The state of media freedom in Polynesia

The state of media freedom in Polynesia

The issue of the state creating a national media council to hear complaints against media has raised its head in recent weeks in Polynesia, as the Samoan government and privately owned newspaper, Samoa Observer, continue their standoff, and verbal attacks on each other.

It started with claims by the Samoa government that certain media – in this case, Samoa Observer – does not have accountability and has violated media ethics by “getting it wrong often” and having to make apologies regularly.

The Samoa Law Reform Commission supports the setting up of a national media council to hear complaints against media, but recommended that a two-year period be given to allow local media to self-regulate through their own independent media council. The implication obviously is that if local media fail to self-regulate, government should step in and bring state controlled regulation through a state-established national media council.

What is most concerning is that government has tightened its grip on media freedom by breaking the two-year timeframe recommended by the Law reform Commission.

Pacific Freedom Forum (PFF) has called on the Samoa government to halt plans for setting up a state media council and to allow time for self-regulation to take its course.

Threats were issued to ban journalists from parliament, and attacks on journalists purported to be initiated by government, have created what Samoa Observer editor, Mata’afa Keni Lesa, calls a “culture of fear” in the country.

“We are against government being involved in the media council,” Mata’afa said. “Government should regulate themselves… and not the media.”

What the Samoa Observer editor fears is that “the media council would be used (by government) to control media.”

Mata’afa says that the Prime Minister, Tuilaepa Sailele Malielegaoi, has come out accusing Fiji of all kinds of violations of democratic principles, and yet he himself is acting like a dictator. “We have our own problems,” he said. “Why focus on Fiji?”

Mata’afa says that the most dangerous thing right now in his country concerning media freedom is: “The idea that people think we have a free media environment… it’s far from it… we have a one party state. People have the idea that we are free, but we are not.”

He says that the prime minister has been able to bring all other media under his control. “Samoa Observer is the only newspaper that stands up and asks questions,” Mata’afa said. “We need to be the watchdog of government, not the lapdog of government.”

‘The idea that people think we have a free media environment… it’s far from it… we have a one party state. People have the idea that we are free, but we are not’— Samoa Observer editor, Mata’afa Keni Lesa

There have been threats and attacks on journalists in Samoa in recent weeks. PFF chair, Titi Gabi reported: “These attacks, as well as police failure to protect journalists from threats and assault; advice not to answer media questions, and a threat to ban journalists hardly inspire confidence in the future credibility and independence of any media council.”

But it’s not just in Samoa where the issue of having a state controlled media council has become contentious. In Tonga, it seems to be the last bastion in the resilient attempt by the powers that be to control media.

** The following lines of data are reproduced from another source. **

(* ===== verification/UriMappings.v ===== *)
(** * URI mappings

    [util::uri_mappings] ([util/uri_mappings.hpp]): the two maps between
    group names and the technology-specific names a module maps them to.
    A [std::map] keyed by [uri] compares the URI strings, so a key is the
    string.  Every public operation runs under the mutex (the functor lookup
    holds the upgrade lock from its first lookup to its insertion), so it is
    one atomic step of the model. *)

From S2P Require Import Prelude Uri.

Record uri_mappings := {
  um_forward : gmap bytes uri;
  um_reverse : gmap bytes uri
}.

Definition new_uri_mappings : uri_mappings := {| um_forward := ∅; um_reverse := ∅ |}.

Definition um_set_forward (m : gmap bytes uri) (s : uri_mappings) : uri_mappings :=
  {| um_forward := m; um_reverse := um_reverse s |}.
Definition um_set_reverse (m : gmap bytes uri) (s : uri_mappings) : uri_mappings :=
  {| um_forward := um_forward s; um_reverse := m |}.

(** [std::map::insert]: an existing entry stays. *)
Definition map_emplace (k : bytes) (v : uri) (m : gmap bytes uri) : gmap bytes uri :=
  match m !! k with Some _ => m | None => <[k := v]> m end.

(** [lookup(where, what)]: the empty URI when there is no entry. *)
Definition um_lookup (where_ : gmap bytes uri) (what : uri) : uri :=
  default uri_default (where_ !! uri_str what).

Definition forward_lookup (what : uri) (s : uri_mappings) : uri := um_lookup (um_forward s) what.
Definition reverse_lookup (what : uri) (s : uri_mappings) : uri := um_lookup (um_reverse s) what.

(** [forward_lookup(what, mf)] with the module's mapping function. *)
Definition forward_lookup_map (mf : uri → uri) (what : uri) : M uri_mappings uri :=
  s ← get;
  match um_forward s !! uri_str what with
  | Some m => mret m
  | None =>
      let mapped := mf what in
      require (negb (uri_empty mapped)) "!mapped.empty()" ;;
      require (bool_decide (um_reverse s !! uri_str mapped = None))
        "m_reverse_map.count(mapped) == 0" ;;
      modify (λ s, um_set_forward (map_emplace (uri_str what) mapped (um_forward s)) s) ;;
      modify (λ s, um_set_reverse (map_emplace (uri_str mapped) what (um_reverse s)) s) ;;
      mret mapped
  end.

Definition um_empty (s : uri_mappings) : bool := bool_decide (um_forward s = ∅).

Definition um_clear : M uri_mappings unit :=
  modify (um_set_forward ∅) ;; modify (um_set_reverse ∅).

(** [erase(what, first, second)], with the maps in the two orders. *)
Definition forward_erase (what : uri) : M uri_mappings unit :=
  s ← get;
  match um_forward s !! uri_str what with
  | None => mret tt
  | Some m =>
      modify (λ s, um_set_reverse (delete (uri_str m) (um_reverse s)) s) ;;
      modify (λ s, um_set_forward (delete (uri_str what) (um_forward s)) s)
  end.

Definition reverse_erase (what : uri) : M uri_mappings unit :=
  s ← get;
  match um_reverse s !! uri_str what with
  | None => mret tt
  | Some m =>
      modify (λ s, um_set_forward (delete (uri_str m) (um_forward s)) s) ;;
      modify (λ s, um_set_reverse (delete (uri_str what) (um_reverse s)) s)
  end.

Definition um_insert (original mapped : uri) : M uri_mappings unit :=
  require (negb (uri_empty original) && negb (uri_empty mapped))
    "!original.empty() && !mapped.empty()" ;;
  s ← get;
  require (bool_decide (um_forward s !! uri_str original = None))
    "m_forward_map.count(original) == 0" ;;
  require (bool_decide (um_reverse s !! uri_str mapped = None))
    "m_reverse_map.count(mapped) == 0" ;;
  modify (λ s, um_set_forward (map_emplace (uri_str original) mapped (um_forward s)) s) ;;
  modify (λ s, um_set_reverse (map_emplace (uri_str mapped) original (um_reverse s)) s).

(** ** The invariant: the two maps are inverse to each other *)

Definition inverse_of (f r : gmap bytes uri) : Prop :=
  ∀ k m, f !! k = Some m → ∃ o, r !! uri_str m = Some o ∧ uri_str o = k.

Definition um_ok (s : uri_mappings) : Prop :=
  inverse_of (um_forward s) (um_reverse s) ∧ inverse_of (um_reverse s) (um_forward s).

Lemma map_emplace_new k v m : m !! k = None → map_emplace k v m = <[k := v]> m.
Proof. intros H. by rewrite /map_emplace H. Qed.

(** Adding a pair of fresh names keeps the maps inverse. *)
Lemma inverse_of_add (f r : gmap bytes uri) (o m : uri) :
  inverse_of f r → r !! uri_str m = None →
  inverse_of (<[uri_str o := m]> f) (<[uri_str m := o]> r).
Proof.
  intros Hi Hr k m'. rewrite lookup_insert. case_decide as Hk.
  - intros [= <-]. exists o. by rewrite lookup_insert_eq.
  - intros Hf. destruct (Hi k m' Hf) as (o' & Hr' & Ho').
    exists o'. split; [|done]. rewrite lookup_insert_ne; [|done]. congruence.
Qed.

(** Removing a pair keeps the maps inverse. *)
Lemma inverse_of_del (f r : gmap bytes uri) (k : bytes) (m : uri) :
  inverse_of f r → f !! k = Some m → inverse_of (delete k f) (delete (uri_str m) r).
Proof.
  intros Hi Hk k' m' Hf. apply lookup_delete_Some in Hf as [Hne Hf].
  destruct (Hi k' m' Hf) as (o' & Hr' & Ho'). exists o'. split; [|done].
  rewrite lookup_delete_ne; [|done]. intros Heq.
  destruct (Hi k m Hk) as (o & Hr & Ho). rewrite Heq in Hr. congruence.
Qed.

Lemma inverse_of_del' (f r : gmap bytes uri) (k : bytes) (m : uri) :
  inverse_of f r → inverse_of r f → f !! k = Some m →
  inverse_of (delete (uri_str m) r) (delete k f).
Proof.
  intros Hi Hi' Hk. destruct (Hi k m Hk) as (o & Hr & <-). by apply inverse_of_del.
Qed.

(** ** Every operation preserves it *)

Lemma forward_lookup_map_ok mf what s r s' :
  um_ok s → forward_lookup_map mf what s = (r, s') →
  um_ok s' ∧
  match r with
  | Ok m => um_forward s' !! uri_str what = Some m ∧
            (um_forward s !! uri_str what = None → m = mf what ∧ uri_empty m = false)
  | Throw e => s' = s ∧ (∃ why, e = requirement_failed why) ∧ um_forward s !! uri_str what = None ∧
               (uri_empty (mf what) = true ∨ is_Some (um_reverse s !! uri_str (mf what)))
  | UB _ => False
  end.
Proof.
  intros [Hf Hr]. rewrite /forward_lookup_map /mbind /M_bind /get.
  destruct (um_forward s !! uri_str what) as [m|] eqn:E; [by intros [= <- <-]|].
  rewrite /require. destruct (uri_empty (mf what)) eqn:Em; simpl.
  { intros [= <- <-]. split; [by split|]. split_and!; [done|by eexists|done|by left]. }
  case_bool_decide as Hm; simpl.
  - intros [= <- <-]. simpl. rewrite !map_emplace_new; [done..|].
    split; [split; simpl; by apply inverse_of_add|].
    by rewrite lookup_insert_eq.
  - intros [= <- <-]. split; [by split|]. split; [done|]. split; [by eexists|]. split; [done|].
    right. by apply not_eq_None_Some.
Qed.

Lemma um_insert_ok o m s r s' :
  um_ok s → um_insert o m s = (r, s') →
  um_ok s' ∧ match r with Ok _ => um_forward s' !! uri_str o = Some m | Throw _ => s' = s | UB _ => False end.
Proof.
  intros [Hf Hr]. rewrite /um_insert /require.
  destruct (negb (uri_empty o) && negb (uri_empty m)); [|by intros [= <- <-]].
  rewrite /mbind /M_bind /get /=. case_bool_decide as Ho; [|by intros [= <- <-]].
  simpl. case_bool_decide as Hm; [|by intros [= <- <-]].
  simpl. intros [= <- <-]. simpl. rewrite !map_emplace_new; [done..|].
  split; [split; simpl; by apply inverse_of_add|by rewrite lookup_insert_eq].
Qed.

Lemma forward_erase_ok u s :
  um_ok s → ∃ s', forward_erase u s = (Ok tt, s') ∧ um_ok s' ∧
    um_forward s' = delete (uri_str u) (um_forward s).
Proof.
  intros [Hf Hr]. rewrite /forward_erase /mbind /M_bind /get.
  destruct (um_forward s !! uri_str u) as [m|] eqn:E.
  - eexists. split; [done|]. split; [split|done]; simpl.
    + by apply inverse_of_del.
    + by apply inverse_of_del'.
  - exists s. split; [done|]. split; [by split|]. by rewrite delete_id.
Qed.

Lemma reverse_erase_ok u s :
  um_ok s → ∃ s', reverse_erase u s = (Ok tt, s') ∧ um_ok s' ∧
    um_reverse s' = delete (uri_str u) (um_reverse s).
Proof.
  intros [Hf Hr]. rewrite /reverse_erase /mbind /M_bind /get.
  destruct (um_reverse s !! uri_str u) as [m|] eqn:E.
  - eexists. split; [done|]. split; [split|done]; simpl.
    + by apply inverse_of_del'.
    + by apply inverse_of_del.
  - exists s. split; [done|]. split; [by split|]. by rewrite delete_id.
Qed.

Lemma new_uri_mappings_ok : um_ok new_uri_mappings.
Proof. split; intros k m H; by rewrite lookup_empty in H. Qed.

(** ** Histories of operations *)

Inductive um_op :=
  | Op_lookup_map (what : uri)
  | Op_insert (original mapped : uri)
  | Op_forward_erase (what : uri)
  | Op_reverse_erase (what : uri)
  | Op_clear.

(** One call; a failed requirement reaches the caller and the object stays
    usable. *)
Definition um_exec (mf : uri → uri) (op : um_op) (s : uri_mappings) : uri_mappings :=
  match op with
  | Op_lookup_map u => (forward_lookup_map mf u s).2
  | Op_insert o m => (um_insert o m s).2
  | Op_forward_erase u => (forward_erase u s).2
  | Op_reverse_erase u => (reverse_erase u s).2
  | Op_clear => (um_clear s).2
  end.

Definition um_history (mf : uri → uri) (ops : list um_op) : uri_mappings :=
  foldl (λ s op, um_exec mf op s) new_uri_mappings ops.

Lemma um_exec_ok mf op s : um_ok s → um_ok (um_exec mf op s).
Proof.
  intros Hs. destruct op; simpl.
  - destruct (forward_lookup_map mf what s) as [r s'] eqn:E.
    by apply forward_lookup_map_ok in E as [? _].
  - destruct (um_insert original mapped s) as [r s'] eqn:E.
    by apply um_insert_ok in E as [? _].
  - by destruct (forward_erase_ok what s Hs) as (s' & -> & ? & _).
  - by destruct (reverse_erase_ok what s Hs) as (s' & -> & ? & _).
  - apply new_uri_mappings_ok.
Qed.

Lemma um_history_ok mf ops : um_ok (um_history mf ops).
Proof.
  rewrite /um_history. generalize new_uri_mappings_ok. generalize new_uri_mappings.
  induction ops as [|op ops IH]; intros s Hs; [done|]. simpl. apply IH. by apply um_exec_ok.
Qed.

(** ** Theorems *)

(** After any history of lookups through the module, insertions and
    erasures, whether they failed or not, the two maps are a bijection: a
    name that has a mapping is what the reverse lookup of its mapping
    returns, two names never share a mapping, and conversely. *)
Theorem mappings_bijective (mf : uri → uri) (ops : list um_op) :
  let s := um_history mf ops in
  (∀ k m, um_forward s !! uri_str k = Some m → uri_str (reverse_lookup m s) = uri_str k) ∧
  (∀ k m, um_reverse s !! uri_str m = Some k → uri_str (forward_lookup k s) = uri_str m) ∧
  (∀ k1 k2 m1 m2, um_forward s !! k1 = Some m1 → um_forward s !! k2 = Some m2 →
     uri_str m1 = uri_str m2 → k1 = k2).
Proof.
  intros s. destruct (um_history_ok mf ops) as [Hf Hr]. fold s in Hf, Hr. split_and!.
  - intros k m Hk. destruct (Hf _ _ Hk) as (o & Ho & Hs).
    by rewrite /reverse_lookup /um_lookup Ho.
  - intros k m Hk. destruct (Hr _ _ Hk) as (o & Ho & Hs).
    by rewrite /forward_lookup /um_lookup Ho.
  - intros k1 k2 m1 m2 H1 H2 Heq. destruct (Hf _ _ H1) as (o1 & Ho1 & <-).
    destruct (Hf _ _ H2) as (o2 & Ho2 & <-). rewrite Heq in Ho1. congruence.
Qed.

(** A lookup through the module returns the recorded mapping, or asks
    the module once and records its answer; it fails, leaving the maps
    unchanged, exactly when the module has no answer or answers with a name
    another group already has. *)
Theorem forward_lookup_map_functional (mf : uri → uri) (what : uri) (s : uri_mappings) :
  um_ok s →
  match um_forward s !! uri_str what with
  | Some m => forward_lookup_map mf what s = (Ok m, s)
  | None =>
      if uri_empty (mf what) || bool_decide (is_Some (um_reverse s !! uri_str (mf what)))
      then ∃ why, forward_lookup_map mf what s = (Throw (requirement_failed why), s)
      else forward_lookup_map mf what s =
             (Ok (mf what), {| um_forward := <[uri_str what := mf what]> (um_forward s);
                               um_reverse := <[uri_str (mf what) := what]> (um_reverse s) |})
  end.
Proof.
  intros Hs. rewrite /forward_lookup_map /mbind /M_bind /get.
  destruct (um_forward s !! uri_str what) as [m|] eqn:E; [done|]. rewrite /require.
  destruct (uri_empty (mf what)); simpl; [by eexists|].
  destruct (um_reverse s !! uri_str (mf what)) as [o|] eqn:Er; simpl.
  - by eexists.
  - by rewrite !map_emplace_new.
Qed.

Lemma forward_lookup_map_functional_witness :
  let u := uri_of (str "ham:sip:news@cast") in
  let v := uri_of (str "ham:ip:239.0.0.1:5000") in
  um_ok new_uri_mappings ∧
  (forward_lookup_map (λ _, v) u new_uri_mappings).1 = Ok v.
Proof.
  intros u v. split; [exact new_uri_mappings_ok|].
  assert (uri_empty v = false) as Hv by (vm_compute; reflexivity). clearbody u v.
  pose proof (forward_lookup_map_functional (λ _, v) u new_uri_mappings new_uri_mappings_ok) as H.
  cbn [um_forward um_reverse new_uri_mappings] in H. rewrite !lookup_empty Hv in H.
  simpl in H. by rewrite H.
Defined.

There have been very serious attempts by government in recent years to legislate the setting up of a media council to which all media would be accountable, and that government through its Ministry of Information and Communications would be a part of.

Like Samoa, libel is a criminal offence in Tonga’s laws. Media in both Samoa and Tonga would like to see this law repealed.

Last month the weekly Kele’a newspaper was fined up to $250,000 pa’anga for defamation and libelous damages. The newspaper is appealing the judgment. Tonga’s defamation laws have been used more than a few times in recent years to defend and protect the reputation of those believed to have been damaged by the media through libelous reporting.

But these defamation laws are deemed not to be enough. Many complainants about the media believe that the high cost of bringing legal action against the media leaves them out with no course of action due to not having the money to do so. Thus is the argument for a media council to enforce media ethics and hear complaints against the media. But former Chair of the Tonga Media Council, Pesi Fonua, says that in two years, there have only been two complaints brought to the media council complaints committee.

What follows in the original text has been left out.